Butcher has also appeared in an episode of Falling Skies, a 2011 alien invasion TV series produced by Steven Spielberg and in three Republic of Doyle episodes as a boy named Dylan. In 2012, he played Darcy in the film adaptation of The Lesser Blessed.

He had a small role in the season 1 episode 1 of Bomb Girls as Pvt. Lewis Pine, who briefly courts Gladys Witham (and asks her to marry him) before shipping out overseas. His letters to Gladys show up in later episodes that causes grief between her and her "actual" fiancé James.

In 2014, he appeared in the Rookie Blue season 5 episode "Blink", as well as the web series Long Story, Short opposite Katie Boland.

He starred as Officer Jesse Calvert in the Canadian television show Played in 2013 and also appeared in the 2014 film Debug, which was written and directed by British-born Canadian actor David Hewlett.

==Filmography==
===Film===

| Year | Title | Role | Notes |
| 2004 | Saint Ralph | Ralph Walker |  |
| 2010 | Dog Pound | Butch |  |
| 2011 | The Bend | Jason Campbell |  |
| 2012 | Mirror Mirror | Servant #2 |
| The Lesser Blessed | Darcy McManus |  |
| 2014 | Wolves | Deke |  |
| Debug | James |  |
| 2015 | Regression | Brody |  |
| 2016 | ARQ | Cuz |  |
| Unless | Ring Leader |  |
| 2021 | We're All in This Together | Gord |  |

===Television===

| Year | Title | Role | Notes |
| 2001 | Super Rupert | Rupert Patterson | 6 episodes |
| 2003 | The Pentagon Papers | Robert Ellsberg - Older | TV movie |
| 2005 | Terry | Chad | TV movie |
| Terminal City | Nicky Sampson | Main role |
| 2006 | Heyday! | Terry Fleming | TV movie |
| ReGenesis | Jackson | Episode: "The Wild and the Innocent" |
| Angela's Eyes | Mike | Episode: "Eyes of the Father" |
| 2007 | Across the River to Motor City | Dom | Episode: "Treat Her Right" |
| 2007–2008 | Life with Derek | Noel | 3 episodes |
| 2009 | Hellhounds | Nikandros | TV movie |
| Overruled! |  | Episode: "Role Play" |
| Flashpoint | Danny | Episode: "The Farm" |
| 2010 | The Bridge | Ron Archibault | Episode: "God Bless the Child" |
| Unnatural History | Gunnar Erickson | Episode: "Thor's Slammer" |
| 2011 | Republic of Doyle | Dylan | 4 episodes |
| Falling Skies | Farley | Episode: "Live and Learn" |
| Combat Hospital | PFC Avery Jenkins | Episode: "It's My Party" |
| 2012 | Bomb Girls | Pvt.

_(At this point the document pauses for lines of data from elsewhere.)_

(** A value in the result that is given to the client; the formats are those of the type. *)
Definition put_word (n : nat) (b : Z) : buf := LittleEndianList.le_split n b.
Definition result_value (ty : Z) (x : val_t) : option pmValue :=
  a ← v_value x;
  if is_word32 ty then b ← word32 a; Some (mkValue (v_inst x) (Lval (s32 b)))
  else if is_word64 ty || (ty =? PM_TYPE_DOUBLE) then b ← word64 a; Some (mkValue (v_inst x) (Pval (mkVB ty (put_word 8 b))))
  else if ty =? PM_TYPE_FLOAT then b ← word32 a; Some (mkValue (v_inst x) (Pval (mkVB ty (put_word 4 b))))
  else
    match a with
    | Chars cp => Some (mkValue (v_inst x) (Pval (mkVB ty cp)))
    | Blob vbp => Some (mkValue (v_inst x) (Pval vbp))
    | _ => None
    end.
(** A copy of a value, whose format says which member of the union is in use. *)
Definition copy_value (fmt : Z) (x : pmValue) : option pmValue :=
  match val x with
  | Lval _ => if fmt =? PM_VAL_INSITU then Some x else None
  | Pval _ => if fmt =? PM_VAL_INSITU then None else Some x
  end.
Definition set_expr (p : Z) (e : bnode) (l : list bdm) : list bdm :=
  match split_find (λ m, bd_pmid m =? p) l with
  | Some (l1, m, l2) => l1 ++ mkBdm (bd_name m) (bd_pmid m) e :: l2
  | None => l
  end.
(** One value set of the result, which for a derived metric is made from its expression. *)
Definition rewrite_vset (l : list bdm) (rp : list pmValueSet) (vs : pmValueSet) (h : heap) : option (pmValueSet * list bdm * heap) :=
  match (if is_derived (vpmid vs) then find (λ m, bd_pmid m =? vpmid vs) l else None) with
  | None =>
      vals ← (if numval vs <=? 0 then Some []
              else if zlen (vlist vs) <? numval vs then None
              else mapM (copy_value (valfmt vs)) (take (Z.to_nat (numval vs)) (vlist vs)));
      Some (mkVset (vpmid vs) (numval vs) (valfmt vs) vals, l, h)
  | Some m =>
      match bd_expr m with
      | BNULL => Some (mkVset (vpmid vs) PM_ERR_PMID (valfmt vs) [], l, h)
      | e =>
          '(sts, e, h) ← eval_expr e rp h;
          let ty := dtype (bdesc e) in
          let fmt := if is_word32 ty then PM_VAL_INSITU else PM_VAL_DPTR in
          vals ← (if sts <=? 0 then Some []
                  else vals ← array_at (ivlist (binfo e)) h;
                       if zlen vals <? sts then None else mapM (result_value ty) (take (Z.to_nat sts) vals));
          Some (mkVset (vpmid vs) sts fmt vals, set_expr (vpmid vs) e l, h)
      end
  end.
Fixpoint rewrite_vsets (n : nat) (l : list bdm) (rp rest : list pmValueSet) (h : heap) : option (list pmValueSet * list bdm * heap) :=
  match n with
  | O => Some ([], l, h)
  | S n =>
      match rest with
      | [] => None
      | vs :: rest =>
          '(vs, l, h) ← rewrite_vset l rp vs h;
          '(new, l, h) ← rewrite_vsets n l rp rest h;
          Some (vs :: new, l, h)
      end
  end.
Definition __dmpostfetch (c : option context_dm) (rp : list pmValueSet) (h : heap) : option (list pmValueSet * option context_dm * heap) :=
  match c with
  | None => Some (rp, c, h)
  | Some c =>
      if negb (fetch_has_dm c) then Some (rp, Some c, h)
      else
        '(new, l, h) ← rewrite_vsets (Z.to_nat (c_numpmid c)) (c_mlist c) rp rp h;
        Some (new, Some (mkContextDm l (fetch_has_dm c) (c_numpmid c)), h)
  end.

(** ** Encodings *)

Definition arith (ty : Z) : bool := (PM_TYPE_32 <=? ty) && (ty <=? PM_TYPE_DOUBLE).
Definition atom_typed (ty : Z) (a : atom) : Prop :=
  if is_word32 ty || (ty =? PM_TYPE_FLOAT) then ∃ b, a = Word32 b
  else if is_word64 ty || (ty =? PM_TYPE_DOUBLE) then ∃ b, a = Word64 b
  else if ty =? PM_TYPE_STRING then ∃ s, a = Chars s
  else ∃ v, a = Blob v.
Lemma arith_cases ty : arith ty = true →
  ty = PM_TYPE_32 ∨ ty = PM_TYPE_U32 ∨ ty = PM_TYPE_64 ∨ ty = PM_TYPE_U64 ∨ ty = PM_TYPE_FLOAT ∨ ty = PM_TYPE_DOUBLE.
Proof.
  unfold arith, PM_TYPE_32, PM_TYPE_U32, PM_TYPE_64, PM_TYPE_U64, PM_TYPE_FLOAT, PM_TYPE_DOUBLE.
  intros [H1%Z.leb_le H2%Z.leb_le]%andb_true_iff. lia.
Qed.
Local Ltac types H := apply arith_cases in H; decompose [or] H; clear H; subst.
Lemma operand_typed ty oty mul div a :
  arith ty = true → arith oty = true → oty <= ty → atom_typed oty a → ∃ b, operand ty oty mul div a = Some b ∧ atom_typed ty b.
Proof.
  intros Ht Ho Hle Ha. types Ht; types Ho; try (exfalso; unfold PM_TYPE_32, PM_TYPE_U32, PM_TYPE_64, PM_TYPE_U64, PM_TYPE_FLOAT, PM_TYPE_DOUBLE in Hle; lia);
    destruct Ha as [b ->]; cbn -[encode of_int decode convert fmul fdiv s32 u64 s64 u32]; eexists; (split; [reflexivity | by eexists]).
Qed.
Lemma compute_typed ty op a b :
  arith ty = true → is_op op = true → ty = PM_TYPE_DOUBLE ∨ op ≠ L_SLASH → atom_typed ty a → atom_typed ty b →
  ∃ c, compute ty op a b = Some c ∧ atom_typed ty c.
Proof.
  intros Ht Hop Hs Ha Hb. types Ht; destruct Ha as [x ->], Hb as [y ->]; destruct op; try done; try (by destruct Hs);
    cbn -[encode decode fadd fsub fmul fdiv u64 u32]; eexists; (split; [reflexivity | by eexists]).
Qed.

(** ** Joins *)

Definition apply_to (f : atom → atom → option atom) (x y : val_t) : option atom := a ← v_value x; b ← v_value y; f a b.
Definition partner (inst : Z) (l : list val_t) : option val_t := find (λ y, v_inst y =? inst) l.
(** Every entry of the left list with the one of the right list for its instance. *)
Fixpoint join_both (f : atom → atom → option atom) (lv rv : list val_t) : option (list val_t) :=
  match lv with
  | [] => Some []
  | x :: lv =>
      match partner (v_inst x) rv with
      | None => join_both f lv rv
      | Some y => v ← apply_to f x y; rest ← join_both f lv rv; Some (mkVal (v_inst x) (Some v) :: rest)
      end
  end.
(** The first entry of one list with every entry of the other, whose instances remain. *)
Definition join_left (f : atom → atom → option atom) (lv : list val_t) (y : val_t) : option (list val_t) :=
  mapM (λ x, v ← apply_to f x y; Some (mkVal (v_inst x) (Some v))) lv.
Definition join_right (f : atom → atom → option atom) (x : val_t) (rv : list val_t) : option (list val_t) :=
  mapM (λ y, v ← apply_to f x y; Some (mkVal (v_inst y) (Some v))) rv.
Definition join (f : atom → atom → option atom) (ln rn : bool) (lv rv : list val_t) : option (list val_t) :=
  if ln then
    if rn then join_both f lv rv else y ← head rv; join_left f lv y
  else x ← head lv; y ← head rv; join_right f x (if rn then rv else (λ _, y) <$> rv).
Definition insts (l : list val_t) : list Z := v_inst <$> l.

Lewis Pine | Episode: "Jumping Tracks" |
| The Listener | Ben | Episode: "She Sells Sanctuary" |
| 2013 | Cracked | Jeremy | Episode: "White Knight" |
| Played | Officer Jesse Calvert | Main role |
| Long Story, Short | Andrew | 5 episodes |
| Murdoch Mysteries | Jake Barker | Episode: "Murdoch in Ladies Wear" |
| 2014 | Rookie Blue | Zack | Episode: "Blink" |
| 2015 | First Response | Dermot hayes | TV movie |
| 2017 | Reign | Injured Guardsman / Peasant | Episode: "A Grain of Deception" |
| The Strain | Terkel | Episode: "Extraction" |
| 2019 | Coroner | Officer Dowell | Episode: "Confetti Heart" |
| 2020 | Trickster | Cop | Episode #1.3 |
| 2022 | Murdoch Mysteries | Norman Bean / Edgar Rice Burroughs | Episode: "The Write Stuff" |

==Awards and nominations==
He was nominated for a Genie Award for Best Actor at the 26th Genie Awards in 2006 for Saint Ralph.